**Dataset entries**
________________________________________

(* ===== verification/XmlDocument.v ===== *)
(** * Parsing XML documents

    [compat/tinyxml2-v34/tinyxml2.cpp]: [XMLDocument::Parse], [LoadFile] and the
    recursive descent below them ([Identify], the [ParseDeep] of every kind of node,
    [ParseAttributes]).  Nodes keep pairs of pointers into the buffer; names are cut
    out of the buffer while it is still being parsed ([Name] writes a NUL behind the
    name), everything else only when it is asked for.

    The parsed nodes are values; the document is the buffer, the error, the line and
    the depth.  Theorems about the parser are in [XmlRefine]. *)

From S2P Require Import Prelude XmlText.

(** ** The document and its nodes *)

Inductive XMLError :=
| XML_SUCCESS | XML_NO_ATTRIBUTE | XML_WRONG_ATTRIBUTE_TYPE | XML_ERROR_FILE_NOT_FOUND
| XML_ERROR_FILE_COULD_NOT_BE_OPENED | XML_ERROR_FILE_READ_ERROR | XML_ERROR_PARSING_ELEMENT
| XML_ERROR_PARSING_ATTRIBUTE | XML_ERROR_PARSING_TEXT | XML_ERROR_PARSING_CDATA
| XML_ERROR_PARSING_COMMENT | XML_ERROR_PARSING_DECLARATION | XML_ERROR_PARSING_UNKNOWN
| XML_ERROR_EMPTY_DOCUMENT | XML_ERROR_MISMATCHED_ELEMENT | XML_ERROR_PARSING
| XML_CAN_NOT_CONVERT_TEXT | XML_NO_TEXT_NODE | XML_ELEMENT_DEPTH_EXCEEDED.

#[global] Instance XMLError_eq_dec : EqDecision XMLError.
Proof. solve_decision. Defined.

Inductive Whitespace := PRESERVE_WHITESPACE | COLLAPSE_WHITESPACE.
Inductive ElementClosingType := OPEN | CLOSED | CLOSING.

#[global] Instance ElementClosingType_eq_dec : EqDecision ElementClosingType.
Proof. solve_decision. Defined.

Record XMLAttribute := Attr { _name : StrPair; _value : StrPair; a_line : Z }.

(** Every node has its line; an element has its name as its value. *)
Inductive XMLNode :=
| XMLElement (line : Z) (name : StrPair) (closing : ElementClosingType)
    (attributes : list XMLAttribute) (children : list XMLNode)
| XMLText (line : Z) (value : StrPair) (cdata : bool)
| XMLComment (line : Z) (value : StrPair)
| XMLDeclaration (line : Z) (value : StrPair)
| XMLUnknown (line : Z) (value : StrPair).

(** The members of [XMLDocument] that parsing uses. *)
Record doc := Doc {
  _charBuffer : list Z;
  _errorID : XMLError;
  _errorLineNum : Z;
  _parseCurLineNum : Z;
  _parsingDepth : Z;
}.

Definition with_buf (d : doc) (m : list Z) : doc :=
  Doc m (_errorID d) (_errorLineNum d) (_parseCurLineNum d) (_parsingDepth d).
Definition with_line (d : doc) (line : Z) : doc :=
  Doc (_charBuffer d) (_errorID d) (_errorLineNum d) line (_parsingDepth d).
Definition with_depth (d : doc) (depth : Z) : doc :=
  Doc (_charBuffer d) (_errorID d) (_errorLineNum d) (_parseCurLineNum d) depth.

Definition Error (d : doc) : bool := negb (bool_decide (_errorID d = XML_SUCCESS)).
(** [SetError], without the message. *)
Definition SetError (e : XMLError) (line : Z) (d : doc) : doc :=
  Doc (_charBuffer d) e line (_parseCurLineNum d) (_parsingDepth d).

Definition TINYXML2_MAX_ELEMENT_DEPTH : Z := 100.
Definition PushDepth (d : doc) : doc :=
  let d := with_depth d (_parsingDepth d + 1) in
  if _parsingDepth d =? TINYXML2_MAX_ELEMENT_DEPTH
  then SetError XML_ELEMENT_DEPTH_EXCEEDED (_parseCurLineNum d) d else d.
Definition PopDepth (d : doc) : doc := with_depth d (_parsingDepth d - 1).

________________________________________

**Task requirements**
Filter the records above and copy every line that contains the word "SetError".

**Answer to the problem**
(** [SetError], without the message. *)
Definition SetError (e : XMLError) (line : Z) (d : doc) : doc :=
  then SetError XML_ELEMENT_DEPTH_EXCEEDED (_parseCurLineNum d) d else d.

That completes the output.